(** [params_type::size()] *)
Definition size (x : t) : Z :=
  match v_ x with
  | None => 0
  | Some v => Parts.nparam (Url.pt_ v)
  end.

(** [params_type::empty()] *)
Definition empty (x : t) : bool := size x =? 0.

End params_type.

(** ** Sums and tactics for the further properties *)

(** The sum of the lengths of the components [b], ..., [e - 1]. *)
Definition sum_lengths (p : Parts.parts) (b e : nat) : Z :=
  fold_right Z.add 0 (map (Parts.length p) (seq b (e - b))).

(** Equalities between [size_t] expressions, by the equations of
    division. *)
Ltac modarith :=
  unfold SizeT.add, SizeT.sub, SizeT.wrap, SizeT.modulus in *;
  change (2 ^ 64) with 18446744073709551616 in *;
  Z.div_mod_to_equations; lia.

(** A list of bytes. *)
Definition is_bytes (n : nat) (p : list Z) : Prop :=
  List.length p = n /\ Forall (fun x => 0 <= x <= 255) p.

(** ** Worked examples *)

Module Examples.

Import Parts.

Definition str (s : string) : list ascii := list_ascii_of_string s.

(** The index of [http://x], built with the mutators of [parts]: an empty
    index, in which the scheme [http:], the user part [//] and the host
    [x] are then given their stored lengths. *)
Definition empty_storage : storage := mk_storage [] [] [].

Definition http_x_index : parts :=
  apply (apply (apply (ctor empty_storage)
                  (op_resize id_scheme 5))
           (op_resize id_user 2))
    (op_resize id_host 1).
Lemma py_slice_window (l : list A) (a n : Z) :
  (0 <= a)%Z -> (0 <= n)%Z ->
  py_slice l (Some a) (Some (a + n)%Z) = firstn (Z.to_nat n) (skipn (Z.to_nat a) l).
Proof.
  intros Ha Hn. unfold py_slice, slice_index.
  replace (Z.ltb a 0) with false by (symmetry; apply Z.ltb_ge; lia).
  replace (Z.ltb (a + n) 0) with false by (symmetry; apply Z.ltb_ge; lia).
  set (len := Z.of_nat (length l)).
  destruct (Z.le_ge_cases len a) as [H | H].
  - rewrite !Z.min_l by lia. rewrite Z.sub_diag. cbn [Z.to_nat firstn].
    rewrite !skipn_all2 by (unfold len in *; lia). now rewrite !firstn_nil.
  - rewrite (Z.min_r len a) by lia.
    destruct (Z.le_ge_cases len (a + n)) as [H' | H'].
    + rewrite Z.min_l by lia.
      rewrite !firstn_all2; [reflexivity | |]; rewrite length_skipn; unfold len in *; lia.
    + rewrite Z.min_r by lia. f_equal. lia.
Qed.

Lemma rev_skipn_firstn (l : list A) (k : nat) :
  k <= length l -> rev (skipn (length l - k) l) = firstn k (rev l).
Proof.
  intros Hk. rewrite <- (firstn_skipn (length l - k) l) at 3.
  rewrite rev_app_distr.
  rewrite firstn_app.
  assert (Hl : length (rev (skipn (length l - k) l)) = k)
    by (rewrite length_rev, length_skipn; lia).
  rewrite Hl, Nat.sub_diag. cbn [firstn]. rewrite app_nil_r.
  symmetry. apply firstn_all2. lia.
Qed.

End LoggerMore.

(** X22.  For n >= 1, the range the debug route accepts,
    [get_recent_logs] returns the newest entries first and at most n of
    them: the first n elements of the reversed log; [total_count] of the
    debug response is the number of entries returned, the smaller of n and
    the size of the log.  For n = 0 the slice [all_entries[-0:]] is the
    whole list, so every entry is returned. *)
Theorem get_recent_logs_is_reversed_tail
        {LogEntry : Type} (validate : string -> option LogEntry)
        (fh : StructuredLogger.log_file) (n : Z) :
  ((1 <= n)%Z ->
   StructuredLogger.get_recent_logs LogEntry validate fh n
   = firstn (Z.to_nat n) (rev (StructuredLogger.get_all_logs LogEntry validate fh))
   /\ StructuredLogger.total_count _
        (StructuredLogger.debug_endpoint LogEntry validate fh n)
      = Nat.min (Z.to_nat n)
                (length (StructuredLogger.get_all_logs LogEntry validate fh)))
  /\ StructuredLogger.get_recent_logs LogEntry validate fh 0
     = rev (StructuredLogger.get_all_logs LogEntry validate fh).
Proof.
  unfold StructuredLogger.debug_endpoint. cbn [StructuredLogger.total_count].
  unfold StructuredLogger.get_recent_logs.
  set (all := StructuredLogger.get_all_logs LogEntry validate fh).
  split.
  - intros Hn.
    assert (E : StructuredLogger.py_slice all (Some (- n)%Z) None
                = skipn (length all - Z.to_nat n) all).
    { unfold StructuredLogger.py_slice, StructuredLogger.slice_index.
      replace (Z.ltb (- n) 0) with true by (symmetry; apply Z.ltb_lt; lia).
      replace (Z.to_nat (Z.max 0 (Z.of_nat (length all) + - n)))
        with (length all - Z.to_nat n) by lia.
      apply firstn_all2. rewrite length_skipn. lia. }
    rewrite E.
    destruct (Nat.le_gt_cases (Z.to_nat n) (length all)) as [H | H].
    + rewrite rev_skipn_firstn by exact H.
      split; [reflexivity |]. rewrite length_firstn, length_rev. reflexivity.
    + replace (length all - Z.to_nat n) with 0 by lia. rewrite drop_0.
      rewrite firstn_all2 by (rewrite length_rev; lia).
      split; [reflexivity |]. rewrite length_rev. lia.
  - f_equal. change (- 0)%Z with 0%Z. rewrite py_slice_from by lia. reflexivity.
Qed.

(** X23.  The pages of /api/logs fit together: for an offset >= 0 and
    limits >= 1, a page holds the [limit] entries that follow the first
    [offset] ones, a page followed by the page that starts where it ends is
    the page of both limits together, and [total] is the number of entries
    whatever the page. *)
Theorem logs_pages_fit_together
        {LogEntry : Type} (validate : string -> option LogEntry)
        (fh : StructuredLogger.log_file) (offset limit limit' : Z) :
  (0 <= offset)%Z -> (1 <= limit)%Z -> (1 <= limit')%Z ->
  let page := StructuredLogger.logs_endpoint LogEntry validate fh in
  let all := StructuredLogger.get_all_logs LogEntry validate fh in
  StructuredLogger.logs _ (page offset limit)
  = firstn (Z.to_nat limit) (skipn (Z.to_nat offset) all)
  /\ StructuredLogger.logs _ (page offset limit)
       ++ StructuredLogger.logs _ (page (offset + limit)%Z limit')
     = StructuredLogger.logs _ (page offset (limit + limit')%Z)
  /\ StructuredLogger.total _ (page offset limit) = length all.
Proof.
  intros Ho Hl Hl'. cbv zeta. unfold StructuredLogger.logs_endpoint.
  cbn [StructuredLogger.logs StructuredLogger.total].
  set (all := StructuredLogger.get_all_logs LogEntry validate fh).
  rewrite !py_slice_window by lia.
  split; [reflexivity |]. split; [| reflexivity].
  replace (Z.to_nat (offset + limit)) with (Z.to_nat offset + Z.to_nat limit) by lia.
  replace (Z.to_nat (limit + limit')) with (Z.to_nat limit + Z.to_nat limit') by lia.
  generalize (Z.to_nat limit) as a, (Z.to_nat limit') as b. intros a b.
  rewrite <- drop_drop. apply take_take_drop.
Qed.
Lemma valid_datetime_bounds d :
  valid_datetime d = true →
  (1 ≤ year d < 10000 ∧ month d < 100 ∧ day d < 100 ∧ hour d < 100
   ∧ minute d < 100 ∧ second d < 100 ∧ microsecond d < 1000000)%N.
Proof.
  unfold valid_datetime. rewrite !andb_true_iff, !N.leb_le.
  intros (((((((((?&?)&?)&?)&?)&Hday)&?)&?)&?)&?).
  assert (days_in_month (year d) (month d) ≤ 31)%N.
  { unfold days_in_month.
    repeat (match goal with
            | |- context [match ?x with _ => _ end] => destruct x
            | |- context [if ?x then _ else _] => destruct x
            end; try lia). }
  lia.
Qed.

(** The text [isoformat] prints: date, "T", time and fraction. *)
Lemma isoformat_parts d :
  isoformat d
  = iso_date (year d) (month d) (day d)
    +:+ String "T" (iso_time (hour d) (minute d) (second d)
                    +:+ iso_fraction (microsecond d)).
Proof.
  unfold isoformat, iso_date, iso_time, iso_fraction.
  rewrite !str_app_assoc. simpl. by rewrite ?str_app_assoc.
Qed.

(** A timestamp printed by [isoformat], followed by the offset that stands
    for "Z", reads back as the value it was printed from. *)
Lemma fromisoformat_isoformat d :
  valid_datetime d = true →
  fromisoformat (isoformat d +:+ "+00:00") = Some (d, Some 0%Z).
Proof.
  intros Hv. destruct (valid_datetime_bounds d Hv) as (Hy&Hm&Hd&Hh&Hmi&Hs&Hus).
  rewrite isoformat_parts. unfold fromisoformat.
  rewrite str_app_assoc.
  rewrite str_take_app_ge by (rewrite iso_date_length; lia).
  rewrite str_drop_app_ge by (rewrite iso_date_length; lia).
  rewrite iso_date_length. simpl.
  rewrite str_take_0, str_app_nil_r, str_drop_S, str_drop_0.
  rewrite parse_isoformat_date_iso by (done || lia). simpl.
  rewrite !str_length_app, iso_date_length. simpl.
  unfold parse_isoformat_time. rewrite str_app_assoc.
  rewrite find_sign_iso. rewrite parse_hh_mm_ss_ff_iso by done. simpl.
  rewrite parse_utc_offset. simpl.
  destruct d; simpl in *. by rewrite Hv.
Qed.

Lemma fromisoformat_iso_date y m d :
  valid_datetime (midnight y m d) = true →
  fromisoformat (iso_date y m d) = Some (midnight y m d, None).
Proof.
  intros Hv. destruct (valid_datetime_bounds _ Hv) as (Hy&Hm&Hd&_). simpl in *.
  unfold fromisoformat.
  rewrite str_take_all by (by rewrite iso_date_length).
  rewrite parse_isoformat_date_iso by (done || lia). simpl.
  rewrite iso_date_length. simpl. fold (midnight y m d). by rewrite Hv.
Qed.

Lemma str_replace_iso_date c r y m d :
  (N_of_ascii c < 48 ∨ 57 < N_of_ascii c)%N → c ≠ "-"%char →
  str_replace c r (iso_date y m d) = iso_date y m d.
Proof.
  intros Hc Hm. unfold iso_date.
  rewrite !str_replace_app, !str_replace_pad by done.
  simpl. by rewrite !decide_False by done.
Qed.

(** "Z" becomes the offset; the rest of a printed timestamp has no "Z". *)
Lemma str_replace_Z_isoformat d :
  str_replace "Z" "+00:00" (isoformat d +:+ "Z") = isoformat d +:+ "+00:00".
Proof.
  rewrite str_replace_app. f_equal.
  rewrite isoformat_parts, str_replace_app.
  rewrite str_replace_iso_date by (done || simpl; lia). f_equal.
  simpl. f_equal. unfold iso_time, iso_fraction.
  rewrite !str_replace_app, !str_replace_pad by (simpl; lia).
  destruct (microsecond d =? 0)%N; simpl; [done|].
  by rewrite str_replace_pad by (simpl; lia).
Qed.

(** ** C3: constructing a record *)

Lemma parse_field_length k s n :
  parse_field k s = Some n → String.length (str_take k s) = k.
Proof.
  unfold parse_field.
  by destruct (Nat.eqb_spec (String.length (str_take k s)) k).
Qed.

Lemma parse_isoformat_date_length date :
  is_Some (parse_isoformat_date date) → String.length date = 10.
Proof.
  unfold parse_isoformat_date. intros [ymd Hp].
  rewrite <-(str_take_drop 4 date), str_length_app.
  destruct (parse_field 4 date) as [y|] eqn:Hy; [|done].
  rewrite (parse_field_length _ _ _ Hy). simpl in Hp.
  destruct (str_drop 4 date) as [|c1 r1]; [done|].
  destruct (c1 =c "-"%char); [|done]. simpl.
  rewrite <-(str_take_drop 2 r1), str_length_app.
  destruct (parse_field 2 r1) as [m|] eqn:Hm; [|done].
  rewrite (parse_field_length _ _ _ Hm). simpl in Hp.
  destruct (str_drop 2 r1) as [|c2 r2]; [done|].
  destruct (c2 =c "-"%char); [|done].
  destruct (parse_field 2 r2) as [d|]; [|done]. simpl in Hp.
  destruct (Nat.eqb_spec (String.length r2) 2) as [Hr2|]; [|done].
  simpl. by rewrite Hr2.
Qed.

○ ○ ○

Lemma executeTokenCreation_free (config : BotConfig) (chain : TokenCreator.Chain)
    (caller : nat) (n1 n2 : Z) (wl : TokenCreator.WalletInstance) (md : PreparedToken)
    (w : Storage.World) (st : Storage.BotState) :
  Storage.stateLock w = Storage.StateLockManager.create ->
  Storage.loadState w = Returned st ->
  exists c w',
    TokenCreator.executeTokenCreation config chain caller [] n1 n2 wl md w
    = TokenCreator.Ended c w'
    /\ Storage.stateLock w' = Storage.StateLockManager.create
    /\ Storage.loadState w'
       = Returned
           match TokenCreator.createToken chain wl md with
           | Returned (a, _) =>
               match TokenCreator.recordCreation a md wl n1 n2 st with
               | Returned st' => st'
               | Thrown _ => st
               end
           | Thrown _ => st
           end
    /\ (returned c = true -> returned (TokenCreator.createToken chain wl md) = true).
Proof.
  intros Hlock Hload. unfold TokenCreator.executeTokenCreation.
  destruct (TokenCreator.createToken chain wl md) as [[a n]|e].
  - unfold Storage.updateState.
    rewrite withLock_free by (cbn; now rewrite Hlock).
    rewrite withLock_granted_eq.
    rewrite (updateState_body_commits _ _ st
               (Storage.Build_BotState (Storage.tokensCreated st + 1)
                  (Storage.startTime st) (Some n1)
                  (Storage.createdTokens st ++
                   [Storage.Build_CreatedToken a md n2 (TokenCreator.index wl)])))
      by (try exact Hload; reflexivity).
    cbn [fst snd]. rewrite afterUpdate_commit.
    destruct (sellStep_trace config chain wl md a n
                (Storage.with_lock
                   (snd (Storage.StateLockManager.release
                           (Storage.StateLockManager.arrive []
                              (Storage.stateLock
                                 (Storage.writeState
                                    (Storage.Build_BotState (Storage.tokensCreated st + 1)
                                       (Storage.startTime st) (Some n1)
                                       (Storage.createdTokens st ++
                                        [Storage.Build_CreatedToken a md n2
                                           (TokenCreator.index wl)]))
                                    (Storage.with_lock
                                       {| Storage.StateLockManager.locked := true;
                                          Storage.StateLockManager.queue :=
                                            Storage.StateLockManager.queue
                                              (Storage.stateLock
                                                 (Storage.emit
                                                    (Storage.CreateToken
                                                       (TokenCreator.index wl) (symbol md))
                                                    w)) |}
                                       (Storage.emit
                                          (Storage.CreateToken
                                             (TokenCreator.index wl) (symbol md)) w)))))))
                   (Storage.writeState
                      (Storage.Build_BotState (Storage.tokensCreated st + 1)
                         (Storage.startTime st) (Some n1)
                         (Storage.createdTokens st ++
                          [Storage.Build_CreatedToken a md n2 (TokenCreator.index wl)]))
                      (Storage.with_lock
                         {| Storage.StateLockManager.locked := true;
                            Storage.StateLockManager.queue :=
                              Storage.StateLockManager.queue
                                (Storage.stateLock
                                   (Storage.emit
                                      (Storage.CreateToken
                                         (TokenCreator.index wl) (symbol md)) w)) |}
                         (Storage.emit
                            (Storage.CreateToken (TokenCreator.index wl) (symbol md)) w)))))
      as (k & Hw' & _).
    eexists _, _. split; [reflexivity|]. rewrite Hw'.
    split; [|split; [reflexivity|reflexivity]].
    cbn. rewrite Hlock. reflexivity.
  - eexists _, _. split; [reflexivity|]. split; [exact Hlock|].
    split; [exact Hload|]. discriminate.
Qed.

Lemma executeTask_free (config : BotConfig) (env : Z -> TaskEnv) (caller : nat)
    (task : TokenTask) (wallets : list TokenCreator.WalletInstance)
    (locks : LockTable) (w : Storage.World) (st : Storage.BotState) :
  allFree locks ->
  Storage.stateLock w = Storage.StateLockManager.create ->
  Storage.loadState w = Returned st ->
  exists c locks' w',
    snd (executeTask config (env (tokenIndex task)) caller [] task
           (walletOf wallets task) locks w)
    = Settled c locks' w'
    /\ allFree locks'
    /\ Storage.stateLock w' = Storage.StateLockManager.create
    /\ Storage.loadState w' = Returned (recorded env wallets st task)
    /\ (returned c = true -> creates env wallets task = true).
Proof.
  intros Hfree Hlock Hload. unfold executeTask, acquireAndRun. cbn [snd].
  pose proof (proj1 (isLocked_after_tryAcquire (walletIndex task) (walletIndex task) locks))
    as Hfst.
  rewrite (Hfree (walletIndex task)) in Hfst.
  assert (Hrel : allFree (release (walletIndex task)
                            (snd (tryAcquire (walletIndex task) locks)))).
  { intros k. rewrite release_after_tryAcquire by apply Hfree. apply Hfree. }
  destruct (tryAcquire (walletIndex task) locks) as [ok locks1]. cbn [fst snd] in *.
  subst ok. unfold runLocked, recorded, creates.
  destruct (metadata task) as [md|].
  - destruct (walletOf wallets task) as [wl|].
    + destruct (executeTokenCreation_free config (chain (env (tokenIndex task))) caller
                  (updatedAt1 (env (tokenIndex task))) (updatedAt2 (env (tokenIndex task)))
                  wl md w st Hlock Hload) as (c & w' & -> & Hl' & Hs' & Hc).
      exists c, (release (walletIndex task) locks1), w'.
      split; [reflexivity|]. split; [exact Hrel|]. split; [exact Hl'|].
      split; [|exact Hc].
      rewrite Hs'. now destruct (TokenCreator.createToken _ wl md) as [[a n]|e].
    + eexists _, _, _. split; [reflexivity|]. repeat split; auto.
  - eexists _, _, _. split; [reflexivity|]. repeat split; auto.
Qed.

○ ○ ○

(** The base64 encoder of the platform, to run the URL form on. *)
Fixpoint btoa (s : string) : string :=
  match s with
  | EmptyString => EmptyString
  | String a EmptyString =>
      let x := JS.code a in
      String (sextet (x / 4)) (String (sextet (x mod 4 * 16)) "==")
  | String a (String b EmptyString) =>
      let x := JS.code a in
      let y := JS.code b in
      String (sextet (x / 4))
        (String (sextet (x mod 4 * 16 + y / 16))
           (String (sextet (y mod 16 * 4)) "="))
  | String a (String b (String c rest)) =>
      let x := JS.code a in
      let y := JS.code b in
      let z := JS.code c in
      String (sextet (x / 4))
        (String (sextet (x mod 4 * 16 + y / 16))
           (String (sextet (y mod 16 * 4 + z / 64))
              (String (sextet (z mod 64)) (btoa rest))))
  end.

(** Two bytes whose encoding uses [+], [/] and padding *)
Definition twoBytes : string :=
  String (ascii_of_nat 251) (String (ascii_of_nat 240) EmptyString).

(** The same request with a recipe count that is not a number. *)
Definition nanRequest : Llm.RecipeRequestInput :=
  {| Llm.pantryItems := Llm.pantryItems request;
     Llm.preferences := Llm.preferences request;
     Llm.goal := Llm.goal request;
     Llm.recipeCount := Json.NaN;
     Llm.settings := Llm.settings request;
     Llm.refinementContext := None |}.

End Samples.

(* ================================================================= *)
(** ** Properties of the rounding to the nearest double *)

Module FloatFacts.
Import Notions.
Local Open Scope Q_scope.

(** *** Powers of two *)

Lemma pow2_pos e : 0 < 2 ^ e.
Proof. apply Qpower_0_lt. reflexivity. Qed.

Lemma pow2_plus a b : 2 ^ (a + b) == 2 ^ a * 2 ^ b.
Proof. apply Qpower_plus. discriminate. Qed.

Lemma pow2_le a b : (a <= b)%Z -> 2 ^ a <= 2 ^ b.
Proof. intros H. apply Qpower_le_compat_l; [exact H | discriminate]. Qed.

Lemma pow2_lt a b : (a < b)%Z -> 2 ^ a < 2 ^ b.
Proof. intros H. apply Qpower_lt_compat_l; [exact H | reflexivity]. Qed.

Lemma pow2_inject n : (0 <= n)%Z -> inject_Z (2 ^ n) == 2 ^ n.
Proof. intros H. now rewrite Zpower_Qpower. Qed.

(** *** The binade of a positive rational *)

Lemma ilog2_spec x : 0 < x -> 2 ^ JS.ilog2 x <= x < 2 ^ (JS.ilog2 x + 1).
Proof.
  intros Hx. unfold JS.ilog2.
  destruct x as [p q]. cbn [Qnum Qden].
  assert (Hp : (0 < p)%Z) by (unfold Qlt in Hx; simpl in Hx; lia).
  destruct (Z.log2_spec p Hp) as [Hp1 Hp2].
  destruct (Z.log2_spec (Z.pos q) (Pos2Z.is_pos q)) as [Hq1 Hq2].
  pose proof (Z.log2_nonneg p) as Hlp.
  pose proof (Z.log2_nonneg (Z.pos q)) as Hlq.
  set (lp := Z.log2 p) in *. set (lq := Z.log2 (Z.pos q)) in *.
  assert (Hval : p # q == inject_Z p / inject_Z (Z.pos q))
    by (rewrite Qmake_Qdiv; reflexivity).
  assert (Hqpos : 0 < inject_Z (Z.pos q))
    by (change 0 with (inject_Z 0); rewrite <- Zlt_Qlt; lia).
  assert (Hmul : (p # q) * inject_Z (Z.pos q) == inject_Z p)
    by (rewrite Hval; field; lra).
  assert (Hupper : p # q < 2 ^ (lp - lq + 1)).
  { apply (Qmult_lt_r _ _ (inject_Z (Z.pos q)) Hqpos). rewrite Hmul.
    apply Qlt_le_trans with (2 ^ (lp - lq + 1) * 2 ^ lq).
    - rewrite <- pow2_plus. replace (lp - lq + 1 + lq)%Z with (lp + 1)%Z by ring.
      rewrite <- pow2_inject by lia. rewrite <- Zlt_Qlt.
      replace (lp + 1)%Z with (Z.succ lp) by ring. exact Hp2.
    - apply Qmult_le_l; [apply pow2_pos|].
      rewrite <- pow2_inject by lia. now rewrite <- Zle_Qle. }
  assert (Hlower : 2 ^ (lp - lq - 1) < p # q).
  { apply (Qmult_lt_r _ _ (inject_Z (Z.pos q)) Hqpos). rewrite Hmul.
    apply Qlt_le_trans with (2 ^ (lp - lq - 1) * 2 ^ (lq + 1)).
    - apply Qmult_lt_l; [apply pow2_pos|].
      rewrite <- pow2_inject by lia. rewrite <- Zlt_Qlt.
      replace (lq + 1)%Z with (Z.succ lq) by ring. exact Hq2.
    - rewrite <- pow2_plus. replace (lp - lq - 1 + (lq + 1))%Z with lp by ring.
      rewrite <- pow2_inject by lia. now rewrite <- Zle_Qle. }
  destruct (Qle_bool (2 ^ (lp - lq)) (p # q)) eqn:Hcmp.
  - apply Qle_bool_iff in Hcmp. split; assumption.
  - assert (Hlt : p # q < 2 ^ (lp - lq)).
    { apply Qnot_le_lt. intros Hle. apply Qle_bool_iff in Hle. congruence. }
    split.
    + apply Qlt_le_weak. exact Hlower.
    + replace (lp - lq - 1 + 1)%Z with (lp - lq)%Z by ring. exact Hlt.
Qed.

○ ○ ○

**YOUR GOAL**.
The required output is every line above from the one with "Llm.recipeCount := Json.NaN;" down to the one with "assert (Hval : p", restated word for word, ends included.

**ANSWER**.
     Llm.recipeCount := Json.NaN;
     Llm.settings := Llm.settings request;
     Llm.refinementContext := None |}.

End Samples.

(* ================================================================= *)
(** ** Properties of the rounding to the nearest double *)

Module FloatFacts.
Import Notions.
Local Open Scope Q_scope.

(** *** Powers of two *)

Lemma pow2_pos e : 0 < 2 ^ e.
Proof. apply Qpower_0_lt. reflexivity. Qed.

Lemma pow2_plus a b : 2 ^ (a + b) == 2 ^ a * 2 ^ b.
Proof. apply Qpower_plus. discriminate. Qed.

Lemma pow2_le a b : (a <= b)%Z -> 2 ^ a <= 2 ^ b.
Proof. intros H. apply Qpower_le_compat_l; [exact H | discriminate]. Qed.

Lemma pow2_lt a b : (a < b)%Z -> 2 ^ a < 2 ^ b.
Proof. intros H. apply Qpower_lt_compat_l; [exact H | reflexivity]. Qed.

Lemma pow2_inject n : (0 <= n)%Z -> inject_Z (2 ^ n) == 2 ^ n.
Proof. intros H. now rewrite Zpower_Qpower. Qed.

(** *** The binade of a positive rational *)

Lemma ilog2_spec x : 0 < x -> 2 ^ JS.ilog2 x <= x < 2 ^ (JS.ilog2 x + 1).
Proof.
  intros Hx. unfold JS.ilog2.
  destruct x as [p q]. cbn [Qnum Qden].
  assert (Hp : (0 < p)%Z) by (unfold Qlt in Hx; simpl in Hx; lia).
  destruct (Z.log2_spec p Hp) as [Hp1 Hp2].
  destruct (Z.log2_spec (Z.pos q) (Pos2Z.is_pos q)) as [Hq1 Hq2].
  pose proof (Z.log2_nonneg p) as Hlp.
  pose proof (Z.log2_nonneg (Z.pos q)) as Hlq.
  set (lp := Z.log2 p) in *. set (lq := Z.log2 (Z.pos q)) in *.
  assert (Hval : p # q == inject_Z p / inject_Z (Z.pos q))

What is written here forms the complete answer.